Required work: For each line of the data below, copy it if it holds the word "true".

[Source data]

================================

(* ===== verification/ProducerSchedule.v ===== *)
(** Producer schedules (chain/include/eosio/chain/producer_schedule.hpp),
    proposer policies (finality/proposer_policy.hpp) and the checks of
    [set_proposed_producers_common] (chain/webassembly/privileged.cpp) on a
    schedule that a contract proposes.

    [K] stands for [public_key_type]; a [std::set] of keys is a list used
    through membership only. *)
From Stdlib Require Import ZArith Lia ZifyBool.
From stdpp Require Import base tactics numbers list.
From S2P Require Import Prelude OrderedDiff.
#[local] Open Scope Z_scope.

Definition producer_repetitions : Z := 12.
Definition max_proposers : Z := 64 * 1024.
Definition producer_auth_differ_size_max : Z := 2 ^ 16 - 1.

Section Producers.
Context {K : Type} `{EqDecision K}.

Record key_weight : Type := { kw_key : K; kw_weight : Z (* uint16_t *) }.

#[global] Instance key_weight_eq_dec : EqDecision key_weight.
Proof. solve_decision. Defined.

Record block_signing_authority_v0 : Type := {
  bsa_threshold : Z;         (* uint32_t *)
  bsa_keys : list key_weight
}.

#[global] Instance block_signing_authority_v0_eq_dec : EqDecision block_signing_authority_v0.
Proof. solve_decision. Defined.

(** [std::variant<block_signing_authority_v0>]. *)
Inductive block_signing_authority : Type :=
| authority_v0 (a : block_signing_authority_v0).

#[global] Instance block_signing_authority_eq_dec : EqDecision block_signing_authority.
Proof. solve_decision. Defined.

Record producer_authority : Type := {
  pa_producer_name : Z;      (* name: uint64_t *)
  pa_authority : block_signing_authority
}.

#[global] Instance producer_authority_eq_dec : EqDecision producer_authority.
Proof. solve_decision. Defined.

Record producer_authority_schedule : Type := {
  sched_version : Z;         (* uint32_t *)
  sched_producers : list producer_authority
}.

#[global] Instance producer_authority_schedule_eq_dec : EqDecision producer_authority_schedule.
Proof. solve_decision. Defined.

(** [legacy::producer_schedule_type]: one key per producer. *)
Record legacy_producer_key : Type := { lpk_producer_name : Z; lpk_block_signing_key : K }.

Definition up_convert (p : legacy_producer_key) : producer_authority :=
  {| pa_producer_name := lpk_producer_name p;
     pa_authority := authority_v0
       {| bsa_threshold := 1; bsa_keys := [{| kw_key := lpk_block_signing_key p; kw_weight := 1 |}] |} |}.

Definition schedule_of_legacy (version : Z) (producers : list legacy_producer_key)
    : producer_authority_schedule :=
  {| sched_version := version; sched_producers := up_convert <$> producers |}.

(** ** keys_satisfy_and_relevant *)

Definition satisfy_step (threshold : Z) (presented_keys : list K) (st : Z * Z) (kw : key_weight) : Z * Z :=
  let '(num_relevant_keys, total_weight) := st in
  if bool_decide (kw_key kw ∈ presented_keys) then
    (num_relevant_keys + 1,
     if total_weight <? threshold
     then u32 (total_weight + Z.min (2 ^ 32 - 1 - total_weight) (kw_weight kw))
     else total_weight)
  else (num_relevant_keys, total_weight).

Definition keys_satisfy_and_relevant_v0 (a : block_signing_authority_v0) (presented_keys : list K)
    : bool * Z :=
  let '(num_relevant_keys, total_weight) :=
    foldl (satisfy_step (bsa_threshold a) presented_keys) (0, 0) (bsa_keys a) in
  (bsa_threshold a <=? total_weight, num_relevant_keys).

Definition keys_satisfy_and_relevant (keys : list K) (authority : block_signing_authority) : bool * Z :=
  match authority with authority_v0 a => keys_satisfy_and_relevant_v0 a keys end.

(** ** get_scheduled_producer *)

(** [t.slot % (producers.size() * producer_repetitions)]: a remainder by zero
    is undefined. *)
Definition get_scheduled_producer (s : producer_authority_schedule) (slot : Z) : result producer_authority :=
  let m := u64 (vsize (sched_producers s) * producer_repetitions) in
  EOS_ASSERT (negb (m =? 0)) undefined_behavior;;
  let index := slot mod m in
  let index := index / producer_repetitions in
  at_index (sched_producers s) index.

(** ** proposer_policy *)

Record proposer_policy_diff : Type := {
  ppd_version : Z;
  ppd_proposal_time : Z;
  ppd_producer_auth_diff : diff_result producer_authority
}.

Record proposer_policy : Type := {
  pp_proposal_time : Z;      (* block_timestamp_type: its slot *)
  pp_proposer_schedule : producer_authority_schedule
}.

Definition pp_create_diff (self target : proposer_policy) : result proposer_policy_diff :=
  d ← diff producer_auth_differ_size_max (sched_producers (pp_proposer_schedule self))
           (sched_producers (pp_proposer_schedule target));
  mret {| ppd_version := sched_version (pp_proposer_schedule target);
          ppd_proposal_time := pp_proposal_time target; ppd_producer_auth_diff := d |}.

Definition pp_apply_diff (self : proposer_policy) (d : proposer_policy_diff) : result proposer_policy :=
  producers ← apply_diff (sched_producers (pp_proposer_schedule self)) (ppd_producer_auth_diff d);
  mret {| pp_proposal_time := ppd_proposal_time d;
          pp_proposer_schedule := {| sched_version := ppd_version d; sched_producers := producers |} |}.
Record votes_inv (msg : list Z) (v : votes_t) : Prop := {
  vi_length : length (bitset v) = length (fp_finalizers p);
  vi_processed : processed v = bitset v;
  vi_sig : votes_sig v = signed_by msg (bitset v)
}.

Record agg_inv (a : aggregating_qc_sig_t) : Prop := {
  ai_strong : votes_inv strong_msg (strong_votes a);
  ai_weak : votes_inv weak_msg (weak_votes a);
  ai_disjoint : disjoint_votes (bitset (strong_votes a)) (bitset (weak_votes a));
  ai_strong_sum : strong_sum a = vote_weight (fp_finalizers p) (bitset (strong_votes a));
  ai_weak_sum : weak_sum a = vote_weight (fp_finalizers p) (bitset (weak_votes a));
  ai_quorum : quorum a = fp_threshold p;
  ai_max : total_weight (fp_finalizers p) - fp_threshold p <= max_weak_sum a;
  ai_state : state_ok (quorum a) (max_weak_sum a) (strong_sum a) (weak_sum a) (aggregating_state a)
}.

Context (Hp : policy_ok p).

Lemma replicate_false_weight fs n : vote_weight fs (replicate n false) = 0.
Proof. revert n; induction fs as [|f fs IH]; intros [|n]; simpl; try done. by rewrite IH. Qed.

Lemma replicate_false_keys (fs : list finalizer_authority) n : voted_keys fs (replicate n false) = [].
Proof. revert n; induction fs as [|f fs IH]; intros [|n]; simpl; try done. Qed.

Lemma votes_inv_init msg : votes_inv msg (votes_init (length (fp_finalizers p))).
Proof.
  constructor; cbn [votes_init bitset processed votes_sig]; [apply length_replicate|done|].
  unfold signed_by. by rewrite replicate_false_keys.
Qed.

Lemma agg_inv_init : agg_inv (aggregating_qc_sig_of_policy p).
Proof.
  pose proof (max_weak_sum_ge p Hp) as Hmax. destruct Hp as [_ Hw _ _ Ht].
  constructor; cbn [aggregating_qc_sig_of_policy aggregating_qc_sig_init strong_votes weak_votes
    strong_sum weak_sum quorum max_weak_sum aggregating_state];
    [apply votes_inv_init..| | | |done|done|].
  - intros i Hi. cbn [bitset votes_init] in Hi. apply lookup_replicate in Hi as [? _]. done.
  - cbn [bitset votes_init]. by rewrite replicate_false_weight.
  - cbn [bitset votes_init]. by rewrite replicate_false_weight.
  - simpl. lia.
Qed.

Lemma signed_insert fs votes i f msg :
  fs !! i = Some f -> votes !! i = Some false ->
  sum_sigs ((fun k => bls_sign k msg) <$> voted_keys fs (<[i := true]> votes)) =
  sig_aggregate (sum_sigs ((fun k => bls_sign k msg) <$> voted_keys fs votes))
                (bls_sign (fa_public_key f) msg).
Proof.
  revert votes i; induction fs as [|g fs IH]; intros [|b votes] [|i] Hf Hv; try done.
  - simpl in Hf, Hv. injection Hf as ->. injection Hv as ->. simpl. apply sig_aggregate_comm.
  - simpl in Hf, Hv. change (<[S i := true]> (b :: votes)) with (b :: <[i := true]> votes).
    cbn [voted_keys]. destruct b; cbn [app].
    + cbn [fmap list_fmap]. unfold sum_sigs in *. cbn [foldr]. rewrite (IH votes i Hf Hv).
      apply sig_aggregate_assoc.
    + by apply IH.
Qed.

================================

Exercise result:
  sum_sigs ((fun k => bls_sign k msg) <$> voted_keys fs (<[i := true]> votes)) =
  - simpl in Hf, Hv. change (<[S i := true]> (b :: votes)) with (b :: <[i := true]> votes).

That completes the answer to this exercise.